The woman didn’t notice. She stared across the city at the twisting gray cloud of mortar and pulverized brick. The wind began to catch it, pulling trails of powder through the air. “They’d better clear the block.” She shaded her eyes with a hand and squinted into the distance. “Big blow like that, there’ll be—”
With a sound like ripping fabric, gouts of blue flame tore through the roiling fog.
“—gas,” the woman finished, dismayed. She put an arm around one of the children, who had begun to cry. Little ones like that, they always picked up on it when grown folks got upset.
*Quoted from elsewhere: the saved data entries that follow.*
(* ===== verification/JitCorrect32.v ===== *)
(** * The JIT for RV32: one instruction

    The same simulation as for RV64, at 32 bits: for every integer computational
    instruction, [lui], [auipc], and the loads and stores, what the emitter of
    [jit/jit-emitter-rv32.h] appends takes a state that holds the guest's to one
    that holds what the interpreter of RV32 leaves. *)

From Stdlib Require Import ZArith Lia Bool List.
From stdpp Require Import base list option gmap.
From S2P Require Import Prelude Alu Meta Codec Ckpt Replay Interp Isa Mmu X86 Jit JitEmit JitProofs.
From S2P Require Import JitMem JitDiv JitDivisions JitCorrect JitEmit32 JitAlu32 JitMul32 JitMem32.

#[local] Open Scope Z_scope.
#[local] Open Scope word_scope.

(** The operands for which an emitter's code is what the instruction asks for: shift
    counts the interpreter defines; a division whose code does not overwrite its
    divisor and whose dividend, if signed, is extended correctly; a constant that can
    be encoded.  [a] and [b] are the sources. *)
Definition exact32 `{Jit} (o : rv_op) (d : jit_decode) (a b : Z) : Prop :=
  let quotient := jd_rs1 d = 0 -> jd_rs2 d = 0 \/ uwrap 32 b <> 0 in
  let dividend := dividend_ok 32 32 (swrap 32 a) (swrap 32 b) in
  match o with
  | rv_op_slli | rv_op_srli | rv_op_srai => 0 <= jd_imm d < 32
  | rv_op_sll | rv_op_srl | rv_op_sra => b mod 128 < 32
  | rv_op_div => apart (jd_rs2 d) /\ quotient /\ dividend
  | rv_op_divu => apart (jd_rs2 d) /\ quotient
  | rv_op_rem => apart (jd_rs2 d) /\ by_register d /\ apart (jd_rs1 d) /\ dividend
  | rv_op_remu => apart (jd_rs2 d) /\ by_register d
  | rv_op_auipc => const_ok 32 (swrap 64 (jd_pc d +[64] jd_imm d)) = true
  | _ => True
  end.
Definition exact32_at `{Jit} (o : rv_op) (d : jit_decode) (h : hart) : Prop :=
  exact32 o d (uwrap 32 (get_reg h (jd_rs1 d))) (uwrap 32 (get_reg h (jd_rs2 d))).

Create HintDb emitted32 discriminated.
#[export] Hint Constants Opaque : emitted32.
#[export] Hint Resolve emit_addi_ok32 emit_slti_ok32 emit_sltiu_ok32 emit_xori_ok32 emit_ori_ok32 emit_andi_ok32 emit_slli_ok32
  emit_srli_ok32 emit_srai_ok32 emit_add_ok32 emit_sub_ok32 emit_sll_ok32 emit_slt_ok32 emit_sltu_ok32 emit_xor_ok32 emit_srl_ok32
  emit_sra_ok32 emit_or_ok32 emit_and_ok32 emit_mul_ok32 emit_mulh_ok32 emit_mulhu_ok32 emit_mulhsu_ok32
  emit_div_ok32 emit_divu_ok32 emit_rem_ok32 emit_remu_ok32
  emit_lb_ok32 emit_lbu_ok32 emit_lh_ok32 emit_lhu_ok32 emit_lw_ok32 emit_sb_ok32 emit_sh_ok32 emit_sw_ok32 : emitted32.
#[export] Hint Extern 1 (zero_quotient_ok _ _ _) => assumption : emitted32.
#[export] Hint Extern 1 (dividend_ok32 _ _) => assumption : emitted32.

Section Simulation32.
Context `{Jit} (exec_fp : decode -> hart -> Z -> io Z) (fl : flags).

(** ** Computational instructions *)

Lemma alu_emitted32 (o : rv_op) (sel : operand2) (f : Z -> Z -> Z) (dec : jit_decode) (e : est) (s : xstate) :
  isa_alu fl 32 o = Some (sel, f) -> word_state 32 s -> jit_wf dec -> exact32 o dec (guest_reg s (jd_rs1 dec)) (guest_reg s (jd_rs2 dec)) ->
  exists emit_x, emit_case (Rv o) = Some (1, emit_x) /\ computes_at 32 emit_x sel f dec e s.
Proof.
  intros Eo Hs [_ _ _ Hi _] Hx. unfold isa_alu in Eo.
  destruct o; cbn in Eo; try discriminate Eo;
    (match type of Eo with (if ?c then _ else _) = _ => destruct c; [| discriminate Eo] end);
    injection Eo as <- <-; (eexists; split; [reflexivity |]); cbn [exact32] in Hx;
    repeat match type of Hx with _ /\ _ => let Hd := fresh "Hd" in destruct Hx as [Hd Hx] end;
    eauto 4 using conj with emitted32 nocore.
Qed.

Lemma exact32_shift (o : rv_op) (d : jit_decode) (h : hart) (sel : operand2) (f : Z -> Z -> Z) :
  isa_alu fl 32 o = Some (sel, f) -> exact32_at o d h -> shift_ok 32 o (operand2_val sel h (decode_of o d)).
Proof.
  unfold isa_alu. intros Eo Hx.
  destruct o; try exact I; cbn in Eo; try discriminate Eo;
    (match type of Eo with (if ?c then _ else _) = _ => destruct c; [| discriminate Eo] end);
    injection Eo as <- <-; try exact Hx;
    unfold exact32_at in Hx; cbn in *; rewrite <- (Z.mod_mod_divide _ (2 ^ 32) 128) by (exists (2 ^ 25); reflexivity); exact Hx.
Qed.

Lemma alu_simulates32 (o : rv_op) (sel : operand2) (f : Z -> Z -> Z) (d : jit_decode) (h : hart) (M : memory)
    (e : est) (s : xstate) :
  isa_alu fl 32 o = Some (sel, f) -> jit_wf d -> matches_at 32 h M s -> exact32_at o d h ->
  exists emit_x, emit_case (Rv o) = Some (1, emit_x) /\ simulates_at 32 exec_fp fl emit_x o d h M e s.
Proof.
  intros Eo Hd Hm Hx. pose proof Hd as [Hrd H1 H2 Hi Hpc].
  destruct (alu_emitted32 o sel f d e s Eo) as (emit_x & Ec & Hc);
    [apply Hm | exact Hd | rewrite (mt_regs _ _ _ Hm _ H1), (mt_regs _ _ _ Hm _ H2); exact Hx |].
  exists emit_x. split; [exact Ec |].
  apply (computes_simulates exec_fp fl emit_x o sel f); try assumption. apply (exact32_shift o d h sel f Eo Hx).
Qed.

(** ** Constants *)

Lemma lui_code32 (d : jit_decode) (e : est) : code_of (emit_lui d) e = const_code32 (jd_rd d) (jd_imm d).
Proof. unfold emit_lui, const_code32, rv_ireg_zero. destruct (jd_rd d =? 0), (x86_reg (jd_rd d) >? 0); reflexivity. Qed.
Lemma auipc_code32 (d : jit_decode) (e : est) :
  code_of (emit_auipc d) e = const_code32 (jd_rd d) (swrap 64 (jd_pc d +[64] jd_imm d)).
Proof. unfold emit_auipc, const_code32, rv_ireg_zero. destruct (jd_rd d =? 0), (x86_reg (jd_rd d) >? 0); reflexivity. Qed.

Lemma lui_simulates32 (d : jit_decode) (h : hart) (M : memory) (e : est) (s : xstate) :
  rvi fl = true -> jit_wf d -> matches_at 32 h M s -> pc h = jd_pc d -> simulates_at 32 exec_fp fl emit_lui rv_op_lui d h M e s.
Proof.
  intros Hf Hd Hm Hpc. apply (const_simulates exec_fp fl _ _ (jd_imm d)); auto; [apply Hd |].
  rewrite lui_code32. apply const_writes32; [apply Hm | apply const_ok_imm; [auto | apply Hd]].
Qed.
Lemma auipc_simulates32 (d : jit_decode) (h : hart) (M : memory) (e : est) (s : xstate) :
  rvi fl = true -> jit_wf d -> matches_at 32 h M s -> pc h = jd_pc d -> exact32_at rv_op_auipc d h ->
  simulates_at 32 exec_fp fl emit_auipc rv_op_auipc d h M e s.
Proof.
  intros Hf Hd Hm Hpc Hx. apply (const_simulates exec_fp fl _ _ (swrap 32 (jd_pc d + jd_imm d))); auto.
  - cbn. rewrite Hpc. reflexivity.
  - apply swrap_range. lia.
  - assert (E : uwrap 32 (swrap 32 (jd_pc d + jd_imm d)) = uwrap 32 (swrap 64 (jd_pc d +[64] jd_imm d)))
      by (apply (residues 32 _ _ (jd_pc d + jd_imm d) (jd_pc d + jd_imm d)); [typeclasses eauto | typeclasses eauto | reflexivity]).
    rewrite auipc_code32, E. apply const_writes32; [apply Hm | exact Hx].
Qed.

(** ** Loads and stores *)

Hypothesis Hmmu : use_mmu = false.

Lemma matches_address32 (d : jit_decode) (h : hart) (M : memory) (s : xstate) : matches_at 32 h M s -> is_reg (jd_rs1 d) ->
  guest_reg s (jd_rs1 d) +[32] jd_imm d = get_reg h (jd_rs1 d) +[32] jd_imm d.
Proof using. intros Hm Hr. rewrite (mt_regs _ _ _ Hm _ Hr). apply uwrap_add_l. Qed.
Lemma word_address (a : Z) : uwrap 64 (uwrap 32 a) = uwrap 32 a.
Proof using. apply uwrap_small. pose proof (uwrap_range 32 a ltac:(lia)) as [H1 H2]. split; [exact H1 |]. change (2 ^ 32) with 4294967296 in H2. change (2 ^ 64) with 18446744073709551616. lia. Qed.
Lemma word_bound (a n : Z) : n <= 4 -> uwrap 32 a + n <= 2 ^ 64.
Proof using. intros Hn. pose proof (uwrap_range 32 a ltac:(lia)) as [H1 H2]. change (2 ^ 32) with 4294967296 in H2. change (2 ^ 64) with 18446744073709551616. lia. Qed.

Ltac by_load32 n :=
  eapply (load_simulates exec_fp fl _ _ n);
  [ reflexivity | assumption .. | reflexivity | rewrite word_address; eapply matches_address32; [eassumption | apply jw_rs1; assumption]
  | apply word_bound; lia
  | intros; first [apply signed_word; lia | eapply unsigned_word; [| eassumption]; lia]
  | match goal with |- writes (run_code _ _ (code_of (?f ?d) ?e) ?s) _ _ (uwrap _ (?ext _)) => change (loads32 f n ext d e s) | _ => idtac end;
    solve [eauto 2 with emitted32 nocore] ].
Ltac by_store32 n :=
  eapply (store_simulates exec_fp fl _ _ n);
  [ reflexivity | assumption .. | lia | reflexivity | rewrite word_address; eapply matches_address32; [eassumption | apply jw_rs1; assumption]
  | apply word_bound; lia
  | match goal with |- exists s', run_code _ _ (code_of (?f ?d) ?e) ?s = _ /\ _ => change (stores32 f n d e s) end;
    solve [eauto 2 with emitted32 nocore] ].

Lemma memory_simulates32 (o : rv_op) (m : mem_inst) (d : jit_decode) (h : hart) (M : memory) (e : est) (s : xstate) :
  isa_mem 32 o = Some m -> match m with MLoad _ _ | MStore _ => True | _ => False end ->
  rvi fl = true -> jit_wf d -> matches_at 32 h M s ->
  exists emit_x, emit_case (Rv o) = Some (1, emit_x) /\ simulates_at 32 exec_fp fl emit_x o d h M e s.
Proof using Hmmu.
  intros Eo Hk Hf Hd Hm. pose proof (mt_host _ _ _ Hm) as Hs. pose proof (matches_bytes _ _ _ Hm) as Hb.
  destruct o; try discriminate Eo; cbn in Eo; injection Eo as <-; try (destruct Hk; fail); (eexists; split; [reflexivity |]).
  all: first [by_load32 1%nat | by_load32 2%nat | by_load32 4%nat | by_store32 1%nat | by_store32 2%nat | by_store32 4%nat].
Qed.

(** ** All of them *)

(** The instructions of RV32 that go on to the next. *)
Definition straight32 (o : rv_op) : bool :=
  match o with
  | rv_op_lui | rv_op_auipc => true
  | _ =>
      match isa_mem 32 o with
      | Some (MLoad _ _) | Some (MStore _) => true
      | _ => match isa_alu fl 32 o with Some _ => true | None => false end
      end
  end.

Lemma straight_simulates32 (o : rv_op) (d : jit_decode) (h : hart) (M : memory) (e : est) (s : xstate) :
  straight32 o = true -> rvi fl = true -> jit_wf d -> matches_at 32 h M s -> pc h = jd_pc d -> exact32_at o d h ->
  exists emit_x, emit_case (Rv o) = Some (1, emit_x) /\ simulates_at 32 exec_fp fl emit_x o d h M e s.
Proof using Hmmu.
  intros Ho Hf Hd Hm Hpc Hx.
  assert (Ho' : o = rv_op_lui \/ o = rv_op_auipc
    \/ (exists m, isa_mem 32 o = Some m /\ match m with MLoad _ _ | MStore _ => True | _ => False end)
    \/ exists sel f, isa_alu fl 32 o = Some (sel, f)).
  { unfold straight32 in Ho. destruct (isa_mem 32 o) as [[]|] eqn:Em;
      try (right; right; left; eexists; split; [reflexivity | exact I]);
      (destruct (isa_alu fl 32 o) as [[sel f]|] eqn:Ea; [eauto 6 |]);
      destruct o; auto; discriminate Ho. }
  destruct Ho' as [-> | [-> | [(m & Em & Hk) | (sel & f & Ea)]]].
  - eexists. split; [reflexivity |]. apply lui_simulates32; assumption.
  - eexists. split; [reflexivity |]. apply auipc_simulates32; assumption.
  - eapply memory_simulates32; eassumption.
  - eapply alu_simulates32; eassumption.
Qed.
End Simulation32.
More people trickled up to join them, until a small crowd had gathered to watch the fire grow bright in the dusk. Engines had arrived by then; their bells echoed faintly from across the Heyn.
“What do they think they’re doing?” An elderly woman with her hair under a kerchief put her hands to her face. “Somebody they don’t like ends up in charge and they think blowing up a playhouse will solve the problem?”
“You don’t know that’s why,” said her son, holding her shoulder. “Nobody knows anything yet.”
“Of course that’s why,” snapped a red-faced grandpa, wrangling baby twins away from the edge of the roof. “Bust up the whole city this week, and then start fires.”
“Someone’s got to do something.” A young razor tore her gaze from the flames. “We all know it weren’t a fair fight. Acherby’s a thief.”
“Even if he is,” the old man said, “at least the blackboots didn’t blow anything sky-high.”
The razor snarled and turned away. A few of the other people on the roof shot narrow glances at the grandpa, but a few others nodded. Cordelia’s stomach went sour, and she moved off a ways.
Joachim came up, eventually. He was a big bear of a man, bearded and soft around the middle. Jolly-looking, especially now, with a job well done.
“Like a solstice bonfire,” he said, softly, so the assembled audience wouldn’t hear. “Harder to jump over, though, I’d wager.”